**** Given records

(** X5. A stock route changes the store only for a session that holds a
    user name and a password which [verificar_senha] accepts, and whose
    user has the permission the route's decorator names:
    "gerenciar_produtos_em_areas" to add, edit or delete a batch,
    "registrar_venda" to sell, "gerenciar_areas" to delete an area. *)
Theorem rotas_mudam_so_com_permissao
    (s : Store) (session : Sessao.Session) (request : Sessao.Pedido) :
  let autorizado permissao :=
    exists u,
      verificar_senha (Sessao.session_get session "username")
                      (Sessao.session_get session "password") = Some u /\
      tem_permissao u permissao = true in
  (forall ida form,
     Sessao.loja_apos s
       (Sessao.rota_adicionar_produto_na_area Usuario verificar_senha tem_permissao
          s ida form session request) <> s ->
     autorizado "gerenciar_produtos_em_areas") /\
  (forall agora ida form,
     Sessao.loja_apos s
       (Sessao.rota_vender_produto_da_area Usuario verificar_senha tem_permissao
          s agora ida form session request) <> s ->
     autorizado "registrar_venda") /\
  (forall ida i form,
     Sessao.loja_apos s
       (Sessao.rota_editar_produto_em_area Usuario verificar_senha tem_permissao
          s ida i form session request) <> s ->
     autorizado "gerenciar_produtos_em_areas") /\
  (forall ida i,
     Sessao.loja_apos s
       (Sessao.rota_excluir_produto_de_area Usuario verificar_senha tem_permissao
          s ida i session request) <> s ->
     autorizado "gerenciar_produtos_em_areas") /\
  (forall ida,
     Sessao.loja_apos s
       (Sessao.rota_excluir_area Usuario verificar_senha tem_permissao
          s ida session request) <> s ->
     autorizado "gerenciar_areas").
Proof.
  intros autorizado.
  assert (G : forall permissao (view : Sessao.Session -> Store * Resposta),
             Sessao.loja_apos s
               (Sessao.login_necessario Usuario verificar_senha tem_permissao
                  (Some permissao) view session request) <> s ->
             permissao <> [] ->
             autorizado permissao).
  { intros permissao view Hne Hp. unfold Sessao.loja_apos in Hne.
    destruct (snd (Sessao.login_necessario Usuario verificar_senha tem_permissao
                     (Some permissao) view session request)) as [b|[s' x]] eqn:Hr;
      [congruence|].
    apply login_necessario_passa in Hr.
    destruct Hr as (_ & _ & _ & u & Hu & Hperm).
    exists u. split; [exact Hu|]. apply Hperm.
    destruct permissao; [congruence | reflexivity]. }
  repeat split; intros; eapply G; try eassumption; discriminate.
Qed.

(** X6. Every sale record that the sell route writes names as responsible
    the user name of the session, and that session has just passed the
    check: its user name and password were accepted by [verificar_senha] and
    the user has the permission "registrar_venda". The record is the only
    change of the ledger and names the area of the request path. *)
Theorem venda_atribuida_ao_usuario_da_sessao
    (s : Store) (agora ida : str) (form : FormVenda)
    (session : Sessao.Session) (request : Sessao.Pedido) :
  let s' :=
    Sessao.loja_apos s
      (Sessao.rota_vender_produto_da_area Usuario verificar_senha tem_permissao
         s agora ida form session request) in
  vendas s' <> vendas s ->
  exists u v,
    verificar_senha (Sessao.session_get session "username")
                    (Sessao.session_get session "password") = Some u /\
    tem_permissao u "registrar_venda" = true /\
    vendas s' = (vendas s ++ [v])%list /\
    usuario_responsavel v = campo (Sessao.session_get session "username") /\
    area_origem_id v = ida.
Proof.
  intros s' Hne. subst s'. unfold Sessao.loja_apos, Sessao.rota_vender_produto_da_area in *.
  destruct (snd (Sessao.login_necessario Usuario verificar_senha tem_permissao
                   (Some "registrar_venda") _ session request)) as [b|[s' x]] eqn:Hr;
    [congruence|].
  apply login_necessario_passa in Hr.
  destruct Hr as (_ & _ & Hview & u & Hu & Hperm).
  pose proof (vender_livro s (campo (Sessao.session_get session "username"))
                agora ida form) as Hl.
  simpl in Hl. rewrite <- Hview in Hl. simpl in Hl.
  destruct Hl as [Hl | (v & Hv & Hresp & Harea & _)]; [congruence|].
  exists u, v. auto 6.
Qed.

(** X7. After [logout] no route lets a request through: whatever
    permission the decorator names and whatever the view, the answer is the
    redirect to the login page with the request's URL as [next], the view
    does not run, and the stock routes leave the store as it was. *)
Theorem apos_logout_nada_passa
    (session : Sessao.Session) (request : Sessao.Pedido) :
  (forall (R : Type) permissao (view : Sessao.Session -> R),
     Sessao.login_necessario Usuario verificar_senha tem_permissao
       permissao view (fst (Sessao.logout session)) request
     = (∅, inl (Sessao.mkRespostaSessao (Some (Sessao.faca_login, warning))
                  (Sessao.redirect_login (Some (Sessao.url request)))))) /\
  (forall s agora ida form,
     Sessao.loja_apos s
       (Sessao.rota_vender_produto_da_area Usuario verificar_senha tem_permissao
          s agora ida form (fst (Sessao.logout session)) request) = s) /\
  (forall s ida form,
     Sessao.loja_apos s
       (Sessao.rota_adicionar_produto_na_area Usuario verificar_senha tem_permissao
          s ida form (fst (Sessao.logout session)) request) = s) /\
  (forall s ida i form,
     Sessao.loja_apos s
       (Sessao.rota_editar_produto_em_area Usuario verificar_senha tem_permissao
          s ida i form (fst (Sessao.logout session)) request) = s) /\
  (forall s ida i,
     Sessao.loja_apos s
       (Sessao.rota_excluir_produto_de_area Usuario verificar_senha tem_permissao
          s ida i (fst (Sessao.logout session)) request) = s) /\
  (forall s ida,
     Sessao.loja_apos s
       (Sessao.rota_excluir_area Usuario verificar_senha tem_permissao
          s ida (fst (Sessao.logout session)) request) = s).
Proof.
  assert (G : forall (R : Type) permissao (view : Sessao.Session -> R),
             Sessao.login_necessario Usuario verificar_senha tem_permissao
               permissao view (fst (Sessao.logout session)) request
             = (∅, inl (Sessao.mkRespostaSessao (Some (Sessao.faca_login, warning))
                          (Sessao.redirect_login (Some (Sessao.url request)))))).
  { intros R permissao view. unfold Sessao.logout, Sessao.login_necessario. simpl fst.
    unfold Sessao.session_tem. rewrite lookup_empty. reflexivity. }
  split; [exact G|].
  unfold Sessao.rota_vender_produto_da_area, Sessao.rota_adicionar_produto_na_area,
    Sessao.rota_editar_produto_em_area, Sessao.rota_excluir_produto_de_area,
    Sessao.rota_excluir_area, Sessao.loja_apos.
  repeat split; intros; rewrite G; reflexivity.
Qed.

(** X8. A POST to [login] with credentials that [verificar_senha] accepts
    puts in the session the user name of the user object and the submitted
    password. What the decorator then answers depends on verifying that
    pair again: when it is accepted, a route runs its view unless it names
    a permission the user lacks; when it is not accepted (the user object
    carries another name than the one typed), the very next request
    empties the session and is sent to the login page. A GET, or a POST
    whose credentials are not accepted, leaves the session as it was. *)
Theorem login_e_depois_as_rotas
    (session : Sessao.Session) (request : Sessao.Pedido) :
  let apos :=
    Sessao.login Usuario usuario_username usuario_funcao usuario_nome
                 verificar_senha session request in
  (forall u,
     Sessao.metodo request = POST ->
     verificar_senha (Sessao.form_username request) (Sessao.form_password request)
     = Some u ->
     Sessao.session_get (fst apos) "username" = Some (usuario_username u) /\
     Sessao.session_get (fst apos) "password" = Sessao.form_password request /\
     forall (R : Type) permissao (view : Sessao.Session -> R) pedido,
       Sessao.login_necessario Usuario verificar_senha tem_permissao
         permissao view (fst apos) pedido
       = match verificar_senha (Some (usuario_username u))
                               (Sessao.form_password request) with
         | None =>
             (∅, inl (Sessao.mkRespostaSessao (Some (Sessao.sessao_invalida, danger))
                        (Sessao.redirect_login None)))
         | Some u2 =>
             if truthy permissao && negb (tem_permissao u2 (campo permissao))
             then (fst apos,
                   inl (Sessao.mkRespostaSessao (Some (Sessao.sem_permissao, danger))
                          (Sessao.redirect_ou_inicio (Sessao.referrer pedido))))
             else (fst apos, inr (view (fst apos)))
         end) /\
  (Sessao.metodo request = GET \/
   verificar_senha (Sessao.form_username request) (Sessao.form_password request) = None ->
   fst apos = session).
Proof.
  intros apos. subst apos. unfold Sessao.login. split.
  - intros u Hm Hv. rewrite Hm, Hv. simpl fst.
    assert (Hu : forall (m : Sessao.Session) (a b c : option str),
              <["password" := a]> (<["user_nome" := b]> (<["user_funcao" := c]>
                (<["username" := Some (usuario_username u)]> m))) !! "username"
              = Some (Some (usuario_username u))).
    { intros m a b c. rewrite !lookup_insert_ne by discriminate.
      apply lookup_insert_eq. }
    assert (Hp : forall (m : Sessao.Session) (a : option str),
              <["password" := Sessao.form_password request]> m !! "password"
              = Some (Sessao.form_password request)).
    { intros m a. apply lookup_insert_eq. }
    unfold Sessao.session_get. rewrite Hu, (Hp _ None).
    split; [reflexivity|]. split; [reflexivity|].
    intros R permissao view pedido. unfold Sessao.login_necessario, Sessao.session_tem,
      Sessao.session_get.
    rewrite Hu, (Hp _ None). simpl.
    destruct (verificar_senha (Some (usuario_username u)) (Sessao.form_password request));
      reflexivity.
  - intros [Hm | Hv].
    + rewrite Hm. destruct (Sessao.session_tem session "username"); reflexivity.
    + destruct (Sessao.metodo request); [|rewrite Hv];
        destruct (Sessao.session_tem session "username"); reflexivity.
Qed.
(** * Heredity: exact inference over a gene / trait inheritance network

    A shallow embedding of [heredity.py] and the properties of its inference
    core: the subset enumerator [powerset], the evaluator [joint_probability],
    the accumulator [update], the normaliser [normalize] and the driver
    [main].

    Conventions of the embedding.
    - The numeric functions are given twice.  Outside module [B64] Python
      floats are read as exact rationals ([Q]): [==] is the numeric equality
      of [Q], and Python's [!=] on numbers is its negation; the statements
      on these definitions hold up to the rounding of the program.  Module
      [B64] has the same functions with the binary64 operations the program
      performs, in the order it performs them; a property that rounding
      decides is stated on [B64].
    - A Python [set] of names is a [gset string].  The order in which a set
      is iterated is not specified by Python; [elements] fixes one.  Sums
      of floats depend on that order, so the statements on [B64] use loops
      whose order the program fixes: the persons of [people], an explicit
      sequence of calls, the subsets of a set of one name.
    - A [dict] is the list of its items in insertion order; its keys are
      pairwise distinct.  Indexing is [getitem], which raises [KeyError].
    - Exceptions are values of [exn], carried by the [result] monad.
    - [print] calls only write to standard output and are left out. *)

From Stdlib Require Import QArith Lia Lqa.
From Stdlib Require Floats.
From stdpp Require Import gmap strings list pretty.

#[local] Set Warnings "-clear-no-such-hyp".
#[local] Set Warnings "-inexact-float".

(** ** Exceptions and the result monad *)

Inductive exn : Type :=
  | KeyError
  | UnboundLocalError
  | ZeroDivisionError.

Inductive result (A : Type) : Type :=
  | Ok (a : A)
  | Raise (e : exn).
Arguments Ok {A} a.
Arguments Raise {A} e.

#[global] Instance result_ret : MRet result := λ A a, Ok a.
#[global] Instance result_bind : MBind result := λ A B k m,
  match m with
  | Ok a => k a
  | Raise e => Raise e
  end.

(** A [for] loop whose body may raise: the first exception ends the loop. *)
Fixpoint foldM {S A : Type} (body : S → A → result S) (s : S) (l : list A)
    : result S :=
  match l with
  | [] => Ok s
  | a :: l' => s' ← body s a; foldM body s' l'
  end.

(** Every element of [l] is sent through [f], in order. *)
Fixpoint forM {A B : Type} (f : A → result B) (l : list A) : result (list B) :=
  match l with
  | [] => Ok []
  | a :: l' => b ← f a; bs ← forM f l'; Ok (b :: bs)
  end.

(** ** Dictionaries keyed by names *)

Definition keys {V : Type} (d : list (string * V)) : list string := map fst d.

(** [d[k]] *)
Fixpoint getitem {V : Type} (d : list (string * V)) (k : string) : result V :=
  match d with
  | [] => Raise KeyError
  | (k', v) :: d' => if decide (k' = k) then Ok v else getitem d' k
  end.

(** ** Population model (the rows built by [load_data]) *)

Record Person : Type := {
  name : string;
  mother : option string;
  father : option string;
  trait : option bool
}.

(** Both parent references present, or both absent. *)
Definition parents_paired (r : Person) : bool :=
  match mother r, father r with
  | Some _, Some _ | None, None => true
  | _, _ => false
  end.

********

* Assignment:
Go through the records from the first line and copy each one exactly, ending after the line that contains "user has the permission the". Give nothing else.

* Task solution:
(** X5. A stock route changes the store only for a session that holds a
    user name and a password which [verificar_senha] accepts, and whose
    user has the permission the route's decorator names:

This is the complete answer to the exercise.